The functions, if implemented in the form of software functional units and sold or used as a stand-alone product, may be stored in a non-volatile computer readable storage medium executable by a processor. Based on such understanding, the technical solution of the present disclosure may be embodied in essence or a part contributing to the prior art or a part of the technical solution, or in the form of a software product stored in a storage medium, including several instructions to cause a computer device (which may be a personal computer, a server, or a network device, etc.) to perform all or part of the steps of the method described in the embodiments of the present disclosure. And the aforementioned storage medium includes: a U-disk, a removable hard disk, a Read-Only Memory (ROM), a random access Memory (Random Access Memory, RAM), a magnetic disk, or an optical disk, or other various media capable of storing program codes.
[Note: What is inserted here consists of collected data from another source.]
End Sweep.

(* ================================================================= *)
(** ** A walk over a tree the walk function leaves alone *)

Lemma visits_Dir p name m es :
  visits p name (os.Dir m es)
  = (p, VEntry (os.mkEntry name true))
    :: (if os.p_r (os.d_perm m) then visits_below p es
        else [(p, VReadErr (os.mkEntry name true) syscall.EACCES)]).
Proof.
  reflexivity.
Qed.

Lemma height_child m es k v : In (k, v) es -> (os.height v < os.height (os.Dir m es))%nat.
Proof.
  simpl. intro H. apply Nat.lt_succ_r.
  induction es as [|kv es IH]; [destruct H|].
  destruct H as [->|H]; simpl; [apply Nat.le_max_l|].
  etransitivity; [exact (IH H)|apply Nat.le_max_r].
Qed.

(** Induction on a tree: a directory has the property when the nodes of
    its entries have it. *)
Lemma node_induction (P : os.node -> Prop) :
  (forall f, P (os.File f)) ->
  (forall m es, (forall k v, In (k, v) es -> P v) -> P (os.Dir m es)) ->
  forall n, P n.
Proof.
  intros HF HD n.
  assert (H : forall h n, (os.height n < h)%nat -> P n).
  { induction h as [|h IH]; intros x Hx; [lia|].
    destruct x as [f|m es]; [apply HF|]. apply HD. intros k v Hin.
    apply IH. pose proof (height_child m es k v Hin). lia. }
  exact (H (S (os.height n)) n (Nat.lt_succ_diag_r _)).
Qed.

Lemma run_visits_app {C : Type} (fn : WalkDirFunc (C := C)) l1 l2 s :
  run_visits fn (l1 ++ l2) s = run_visits fn l2 (run_visits fn l1 s).
Proof. apply fold_left_app. Qed.

Section StaticWalk.
Context {C : Type}.
Variable fn : WalkDirFunc (C := C).
Variable root : path.

Hypothesis fn_nil : forall p d e c w c' w' r,
  filepath.is_prefix root p = true -> filepath.clean_path p = true ->
  fn p d e c w = (c', w', r) -> r = None.
Hypothesis fn_file : forall p d c w c' w' r,
  filepath.is_prefix root p = true -> filepath.clean_path p = true ->
  os.de_isdir d = false ->
  fn p (Some d) None c w = (c', w', r) ->
  forall q, filepath.is_prefix root q = true -> filepath.disjoint q p = true ->
            os.resolve (os.w_fs w') q = os.resolve (os.w_fs w) q.
Hypothesis fn_dir : forall p d e c w c' w' r,
  os.de_isdir d = true \/ e <> None ->
  fn p (Some d) e c w = (c', w', r) -> os.w_fs w' = os.w_fs w.

Lemma visit_step_fs_dir p d s :
  os.de_isdir d = true ->
  os.w_fs (snd (visit_step fn s (p, VEntry d))) = os.w_fs (snd s).
Proof.
  intro Hd. cbn [visit_step].
  destruct (fn p (Some d) None (fst s) (snd s)) as [[c' w'] r] eqn:E.
  rewrite Hd. cbn [snd os.traced os.w_fs].
  eapply fn_dir; [|exact E]. left; exact Hd.
Qed.

Lemma visit_step_fs_err p d e s :
  os.w_fs (snd (visit_step fn s (p, VReadErr d e))) = os.w_fs (snd s).
Proof.
  cbn [visit_step].
  destruct (fn p (Some d) (Some (PathError "open" p e)) (fst s) (snd s)) as [[c' w'] r] eqn:E.
  cbn [snd]. eapply fn_dir; [|exact E]. right; discriminate.
Qed.

(** The walk of a subtree changes nothing below the root that is
    disjoint from the subtree. *)
Lemma run_visits_frame : forall n p name s q,
  os.wf n = true ->
  filepath.is_prefix root p = true -> filepath.clean_path p = true ->
  filepath.is_prefix root q = true -> filepath.disjoint q p = true ->
  os.resolve (os.w_fs (snd (run_visits fn (visits p name n) s))) q
  = os.resolve (os.w_fs (snd s)) q.
Proof.
  induction n as [f|m es IH] using node_induction; intros p name s q Hw Hp Hc Hq Hd.
  - cbn [visits run_visits fold_left visit_step].
    destruct (fn p (Some (os.mkEntry name false)) None (fst s) (snd s)) as [[c' w'] r] eqn:E.
    cbn [os.de_isdir snd]. eapply fn_file; [exact Hp|exact Hc| |exact E|exact Hq|exact Hd].
    reflexivity.
  - rewrite visits_Dir. unfold run_visits. cbn [fold_left]. fold (run_visits fn).
    set (s1 := visit_step fn s (p, VEntry (os.mkEntry name true))).
    assert (Hs1 : os.w_fs (snd s1) = os.w_fs (snd s)) by (apply visit_step_fs_dir; reflexivity).
    rewrite <- Hs1. clearbody s1. clear Hs1.
    destruct (os.p_r (os.d_perm m)).
    + assert (Hall : forall l s0, (forall kv, In kv l -> In kv es) ->
                 os.resolve (os.w_fs (snd (run_visits fn (visits_below p l) s0))) q
                 = os.resolve (os.w_fs (snd s0)) q).
      { induction l as [|[k v] l IHl]; intros s0 Hl; [reflexivity|].
        unfold visits_below. cbn [flat_map]. rewrite run_visits_app.
        fold (visits_below p l). rewrite IHl by (intros kv Hkv; apply Hl; right; exact Hkv).
        cbn [fst snd].
        destruct (wf_child _ _ _ _ Hw (Hl _ (or_introl eq_refl))) as [Hwv Hk].
        apply (IH k v (Hl _ (or_introl eq_refl))); auto.
        - eapply is_prefix_trans; [exact Hp|apply is_prefix_app].
        - rewrite clean_path_app, Hc. simpl. rewrite Hk. reflexivity.
        - rewrite <- (app_nil_r q). apply disjoint_below. exact Hd. }
      apply Hall. auto.
    + cbn [run_visits fold_left]. rewrite visit_step_fs_err. reflexivity.
Qed.

Lemma resolve_child fs p m es k v :
  os.resolve fs p = os.Ok (os.Dir m es) -> os.p_r (os.d_perm m) = true ->
  os.wf (os.Dir m es) = true -> In (k, v) es ->
  os.resolve fs (p ++ [k]) = os.Ok v.
Proof.
  intros Hr Hp Hw Hin. rewrite resolve_app, Hr. simpl. rewrite Hp.
  rewrite (lookup_entry_wf m es k v Hw Hin). reflexivity.
Qed.

Lemma NoDup_names m es : os.wf (os.Dir m es) = true -> NoDup (map fst es).
Proof.
  rewrite wf_Dir, andb_true_iff. intros [Hn _]. exact (proj2 (names_ok_spec _ _ Hn)).
Qed.

Lemma disjoint_siblings (p : path) k k' :
  k <> k' -> filepath.disjoint (p ++ [k]) (p ++ [k']) = true.
Proof.
  intro H. rewrite disjoint_app_same. unfold filepath.disjoint. simpl.
  destruct (String.eqb_spec k k') as [E|_]; [contradiction|].
  destruct (String.eqb_spec k' k) as [E|_]; [subst; contradiction|]. reflexivity.
Qed.

(** With fuel for its height, the walk of a tree is the calls read off
    the tree, one after the other. *)
Lemma walkDir_static : forall fuel n p name c w,
  (os.height n < fuel)%nat -> os.wf n = true ->
  filepath.is_prefix root p = true -> filepath.clean_path p = true ->
  os.resolve (os.w_fs w) p = os.Ok n ->
  walkDir fn fuel p (os.mkEntry name (os.is_dir n)) c w
  = Some (fst (run_visits fn (visits p name n) (c, w)),
          snd (run_visits fn (visits p name n) (c, w)), None).
Proof.
  induction fuel as [|fuel IHf]; intros n p name c w Hh Hw Hp Hc Hr; [lia|].
  cbn [walkDir].
  destruct (fn p (Some (os.mkEntry name (os.is_dir n))) None c w) as [[c1 w1] e1] eqn:E1.
  pose proof (fn_nil _ _ _ _ _ _ _ _ Hp Hc E1) as ->.
  destruct n as [f|m es].
  - cbn [os.is_dir os.de_isdir negb].
    cbn [visits run_visits fold_left visit_step fst snd].
    cbn [os.is_dir] in E1. rewrite E1. reflexivity.
  - cbn [os.is_dir os.de_isdir negb] in *.
    assert (Hfs1 : os.w_fs w1 = os.w_fs w)
      by (eapply fn_dir; [|exact E1]; left; reflexivity).
    rewrite visits_Dir. unfold run_visits at 1 2. cbn [fold_left]. fold (run_visits fn).
    cbn [visit_step fst snd]. rewrite E1. cbn [os.de_isdir].
    unfold os.ReadDir, os.readdir. rewrite Hfs1, Hr.
    destruct (os.p_r (os.d_perm m)) eqn:Epr.
    + assert (Hall : forall l c0 w0,
                 (forall kv, In kv l -> In kv es) -> NoDup (map fst l) ->
                 (forall k v, In (k, v) l -> os.resolve (os.w_fs w0) (p ++ [k]) = os.Ok v) ->
                 walkEntries (walkDir fn fuel) p
                   (map (fun kv => os.mkEntry (fst kv) (os.is_dir (snd kv))) l) c0 w0
                 = Some (fst (run_visits fn (visits_below p l) (c0, w0)),
                         snd (run_visits fn (visits_below p l) (c0, w0)), None)).
      { induction l as [|[k v] l IHl]; intros c0 w0 Hl Hnd Hres; [reflexivity|].
        cbn [map walkEntries os.de_name fst snd].
        destruct (wf_child _ _ _ _ Hw (Hl _ (or_introl eq_refl))) as [Hwv Hk].
        assert (Hck : filepath.clean_path (p ++ [k]) = true)
          by (rewrite clean_path_app, Hc; simpl; rewrite Hk; reflexivity).
        assert (Hpk : filepath.is_prefix root (p ++ [k]) = true)
          by (eapply is_prefix_trans; [exact Hp|apply is_prefix_app]).
        rewrite (Join_clean p [k] Hc) by (simpl; rewrite Hk; reflexivity).
        rewrite (IHf v (p ++ [k]) k c0 w0); auto.
        2: { pose proof (height_child m es k v (Hl _ (or_introl eq_refl))). lia. }
        2: { apply Hres. left; reflexivity. }
        unfold visits_below. cbn [flat_map fst snd]. rewrite run_visits_app.
        fold (visits_below p l).
        set (s1 := run_visits fn (visits (p ++ [k]) k v) (c0, w0)).
        rewrite (IHl (fst s1) (snd s1)).
        - destruct s1; reflexivity.
        - intros kv Hkv. apply Hl. right. exact Hkv.
        - inversion Hnd; assumption.
        - intros k' v' Hin'. unfold s1. rewrite run_visits_frame; auto.
          + apply Hres. right. exact Hin'.
          + eapply is_prefix_trans; [exact Hp|apply is_prefix_app].
          + apply disjoint_siblings. intro; subst k'. inversion Hnd as [|? ? Hnotin _]; subst.
            apply Hnotin. change k with (fst (k, v')). apply in_map. exact Hin'. }
      apply Hall; auto.
      * apply NoDup_names with (m := m). exact Hw.
      * intros k v Hin. cbn [os.traced os.w_fs]. rewrite Hfs1.
        eapply resolve_child; eauto.
    + destruct (fn p (Some (os.mkEntry name true))
                  (Some (PathError "open" p syscall.EACCES)) c1
                  (os.traced (os.CReadDir p) w1)) as [[c3 w3] e3] eqn:E3.
      pose proof (fn_nil _ _ _ _ _ _ _ _ Hp Hc E3) as ->.
      cbn [walkEntries run_visits fold_left visit_step fst snd].
      rewrite E3. reflexivity.
Qed.

End StaticWalk.

(* ================================================================= *)
(** ** copyFile *)

Lemma is_prefix_removelast_false (p : path) :
  p <> [] -> filepath.is_prefix p (removelast p) = false.
Proof.
  intro H. destruct (filepath.is_prefix p (removelast p)) eqn:E; [|reflexivity].
  apply is_prefix_spec in E. destruct E as [c E].
  apply (f_equal (@List.length string)) in E. rewrite length_app in E.
  destruct (path_snoc p H) as (d & x & ->). rewrite removelast_snoc in E.
  rewrite length_app in E. simpl in E. lia.
Qed.

Lemma disjoint_not_prefix_parent q (p : path) :
  filepath.disjoint q p = true -> filepath.is_prefix q (removelast p) = false.
Proof.
  intro H. apply disjoint_spec in H. destruct H as [H _].
  destruct (filepath.is_prefix q (removelast p)) eqn:E; [|reflexivity].
  rewrite <- H. symmetry. eapply is_prefix_trans; [exact E|apply is_prefix_removelast].
Qed.

Lemma copyFile_contents_frame src dst w w' r q :
  stream.copyFile_contents src dst w = (w', r) ->
  filepath.disjoint q dst = true ->
  os.resolve (os.w_fs w') q = os.resolve (os.w_fs w) q.
Proof.
  unfold stream.copyFile_contents, os.Copy, os.Fstat, os.Chtimes, os.Now. intros H Hq.
  destruct (os.read_all (os.w_fs w) src) as [data [e|]].
  - inversion H; subst. cbn [os.log os.with_fs os.traced os.w_fs].
    apply write_all_frame; exact Hq.
  - cbn [os.log os.with_fs os.traced os.w_fs os.w_now] in H.
    destruct (os.stat (os.write_all (os.w_fs w) dst data (os.w_now w)) src) as [i|e].
    + destruct (os.chtimes (os.write_all (os.w_fs w) dst data (os.w_now w)) dst (os.fi_mtime i))
        as [fs'|e] eqn:Ec; inversion H; subst; cbn [os.log os.with_fs os.traced os.w_fs].
      * rewrite (chtimes_frame _ _ _ _ _ Ec Hq). apply write_all_frame; exact Hq.
      * apply write_all_frame; exact Hq.
    + inversion H; subst. cbn [os.log os.with_fs os.traced os.w_fs].
      apply write_all_frame; exact Hq.
Qed.

(** [copyFile] changes nothing at a path that is neither above nor below
    the destination file. *)
Lemma copyFile_frame src dst w w' r q :
  filepath.clean_path dst = true ->
  stream.copyFile src dst w = (w', r) ->
  filepath.disjoint q dst = true ->
  os.resolve (os.w_fs w') q = os.resolve (os.w_fs w) q.
Proof.
  intros Hc H Hq. unfold stream.copyFile, os.MkdirAll, os.Open, os.Create in H.
  rewrite (Dir_clean dst Hc) in H.
  cbn [os.log os.w_fs os.w_now] in H.
  destruct (os.mkdirall (os.w_fs w) (removelast dst) os.mode_0755 (os.w_now w))
    as [fs1 e1] eqn:Em.
  assert (H1 : os.resolve fs1 q = os.resolve (os.w_fs w) q).
  { eapply mkdirall_frame; [exact Em|reflexivity|].
    apply disjoint_not_prefix_parent. exact Hq. }
  destruct e1 as [e1|].
  { inversion H; subst. exact H1. }
  cbn [os.log os.with_fs os.traced os.w_fs os.w_now] in H.
  destruct (os.open fs1 src) as [[]|e2].
  2: { inversion H; subst. exact H1. }
  destruct (os.create fs1 dst (os.w_now w)) as [fs3|e3] eqn:Ecr.
  2: { inversion H; subst. exact H1. }
  match type of H with
  | context [stream.copyFile_contents src dst ?w3] =>
      destruct (stream.copyFile_contents src dst w3) as [w4 r4] eqn:Ecc
  end.
  unfold stream.deferred_close, os.Close in H. inversion H; subst.
  rewrite (copyFile_contents_frame _ _ _ _ _ _ Ecc Hq).
  cbn [os.with_fs os.traced os.w_fs].
  rewrite (create_frame _ _ _ _ _ Ecr Hq). exact H1.
Qed.
(** * SmartABTester: the A/B-test decision engine of
      [src/smart_decision_engine.py]

    The engine is a thin layer of decision logic over routines of numpy,
    scipy and statsmodels.  The embedding keeps that shape:

    - a data frame is the list of its rows, each with the two columns a
      call names: a variant label, a string that is never null, and a
      metric value, where NaN is the null of a pandas float column;
    - numbers are floats: a finite value is a rational kept in lowest
      terms, next to the two infinities and NaN (signed zeros are not
      represented).  The engine is modelled over operations that do not
      round; the integrity checker, whose output is a computed double, is
      modelled as well over an arbitrary rounded arithmetic, of which
      binary64 is an instance;
    - every library routine the source calls is a [call] of the program
      tree [prog]; [run] executes a tree against a library, which answers a
      call or raises, and records the calls made;
    - dictionaries are finite maps from keys to values. *)

From Stdlib Require Import QArith Qreduction Qcanon Qpower.
From stdpp Require Import gmap strings list sorting.

Local Open Scope string_scope.
Local Open Scope Z_scope.
Local Open Scope list_scope.

(** ** Floats *)

Inductive float : Type :=
| Fin (q : Q)
| PInf
| NInf
| NaN.

(** The operations below compute without rounding; [radd], [rsub], [rmul]
    and [rdiv] further down are their counterparts that round. *)
Definition fadd (a b : float) : float :=
  match a, b with
  | NaN, _ | _, NaN => NaN
  | Fin x, Fin y => Fin (Qred (x + y))
  | PInf, NInf | NInf, PInf => NaN
  | PInf, _ | _, PInf => PInf
  | NInf, _ | _, NInf => NInf
  end.

Definition fsub (a b : float) : float :=
  match a, b with
  | NaN, _ | _, NaN => NaN
  | Fin x, Fin y => Fin (Qred (x - y))
  | PInf, PInf | NInf, NInf => NaN
  | PInf, _ | _, NInf => PInf
  | NInf, _ | _, PInf => NInf
  end.

(** Sign of a rational: -1, 0 or 1. *)
Definition Qsgn (x : Q) : Z := Z.sgn (Qnum x).

Definition inf_of_sign (s : Z) : float :=
  match s with
  | Z0 => NaN
  | Zpos _ => PInf
  | Zneg _ => NInf
  end.

Definition fsign (a : float) : Z :=
  match a with
  | Fin x => Qsgn x
  | PInf => 1
  | NInf => -1
  | NaN => 0
  end.

Definition fmul (a b : float) : float :=
  match a, b with
  | NaN, _ | _, NaN => NaN
  | Fin x, Fin y => Fin (Qred (x * y))
  | _, _ => inf_of_sign (fsign a * fsign b)
  end.

Definition fdiv (a b : float) : float :=
  match a, b with
  | NaN, _ | _, NaN => NaN
  | Fin x, Fin y =>
      if Qeq_bool y 0 then inf_of_sign (Qsgn x) else Fin (Qred (x / y))
  | Fin _, _ => Fin 0
  | _, Fin y => if Qeq_bool y 0 then a else inf_of_sign (fsign a * Qsgn y)
  | _, _ => NaN
  end.

Definition fltb (a b : float) : bool :=
  match a, b with
  | NaN, _ | _, NaN => false
  | Fin x, Fin y => negb (Qle_bool y x)
  | NInf, NInf | PInf, _ | _, NInf => false
  | NInf, _ | _, PInf => true
  end.

Definition fgtb (a b : float) : bool := fltb b a.

Definition feqb (a b : float) : bool :=
  match a, b with
  | Fin x, Fin y => Qeq_bool x y
  | PInf, PInf | NInf, NInf => true
  | _, _ => false
  end.

Definition isnan (a : float) : bool :=
  match a with NaN => true | _ => false end.

Definition of_int (z : Z) : float := Fin (inject_Z z).

(** [len(l)]. *)
Definition len {A} (l : list A) : Z := Z.of_nat (length l).

(** [ndarray.sum()] of a float array. *)
Definition fsum (l : list float) : float := foldr fadd (Fin 0) l.

(** [np.mean] of an integer array: the sum over the length, in floats, so
    the mean of an empty array is NaN. *)
Definition np_mean (l : list Z) : float :=
  fdiv (of_int (foldr Z.add 0 l)) (of_int (len l)).

(** [np.repeat(x, n)]. *)
Definition np_repeat (x : float) (n : nat) : list float := replicate n x.

(** ** Data frames *)

Record row : Type := Row { variant : string; metric : float }.

Definition frame : Type := list row.

(** [Series.unique()]: the distinct values in order of first appearance. *)
Fixpoint unique_by {A} (eqb : A → A → bool) (l : list A) : list A :=
  match l with
  | [] => []
  | x :: l' => x :: List.filter (λ y, negb (eqb x y)) (unique_by eqb l')
  end.

Definition unique_labels (df : frame) : list string :=
  unique_by String.eqb (variant <$> df).

(** [df[df[variant_col] == v]]. *)
Definition rows_of (v : string) (df : frame) : frame :=
  List.filter (λ r, String.eqb (variant r) v) df.

(** [Series.dropna()] on the metric column. *)
Definition dropna (l : list float) : list float :=
  List.filter (λ x, negb (isnan x)) l.

(** [df[df[variant_col] == v][metric_col].dropna().values]. *)
Definition arm (v : string) (df : frame) : list float :=
  dropna (metric <$> rows_of v df).

(** The rows per distinct label, labels in order of first appearance. *)
Definition first_seen_counts (df : frame) : list Z :=
  (λ v, Z.of_nat (length (rows_of v df))) <$> unique_labels df.

(** [df[variant_col].value_counts().values]: the counts per distinct label,
    largest first. *)
Definition value_counts (df : frame) : list Z :=
  merge_sort (flip Z.le) (first_seen_counts df).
Finally, it should be noted that: the foregoing examples are merely specific embodiments of the present disclosure, and are not intended to limit the scope of the disclosure, but the present disclosure is not limited thereto, and those skilled in the art will appreciate that while the foregoing examples are described in detail, it is not limited to the disclosure: any person skilled in the art, within the technical scope of the disclosure of the present disclosure, may modify or easily conceive changes to the technical solutions described in the foregoing embodiments, or make equivalent substitutions for some of the technical features thereof; such modifications, changes or substitutions do not depart from the spirit and scope of the technical solutions of the embodiments of the disclosure, and are intended to be included within the scope of the present disclosure. Therefore, the protection scope of the present disclosure shall be subject to the protection scope of the claims.

Claims

1. The processing method of the point cloud data is characterized by comprising the following steps of:

2. The processing method according to claim 1, wherein the pairing processing of the at least one prediction detection frame and the at least one first annotation frame includes:

3. The processing method according to claim 2, wherein the first point cloud data includes coordinate information of a plurality of point cloud points; the compacting processing of each prediction detection frame comprises the following steps:

4. A processing method according to claim 2 or 3, wherein the pairing processing of each prediction detection frame and each first label frame based on each prediction detection frame and each first label frame after the compaction processing includes:

5. The processing method according to any one of claims 1 to 4, wherein the generating, for each first labeling frame, a second labeling frame having a labeling style identical to that of the second training sample set based on the first labeling frame and a prediction detection frame paired with the first labeling frame, includes:

6. The method of claim 5, wherein the style conversion neural network is trained using a first annotation box and a predictive detection box of a plurality of target objects in the first training sample set.

7. The method of processing of claim 6, wherein the style conversion neural network is trained as follows:

8. A processing apparatus for point cloud data, comprising:

9. An electronic device, comprising: a processor, a memory and a bus, said memory storing machine readable instructions executable by said processor, said processor and said memory communicating over the bus when the electronic device is running, said machine readable instructions when executed by said processor performing the steps of the method of processing point cloud data according to any of claims 1 to 7.

10. A computer-readable storage medium, characterized in that the computer-readable storage medium has stored thereon a computer program which, when run by a processor, performs the steps of the method of processing point cloud data according to any of claims 1 to 7.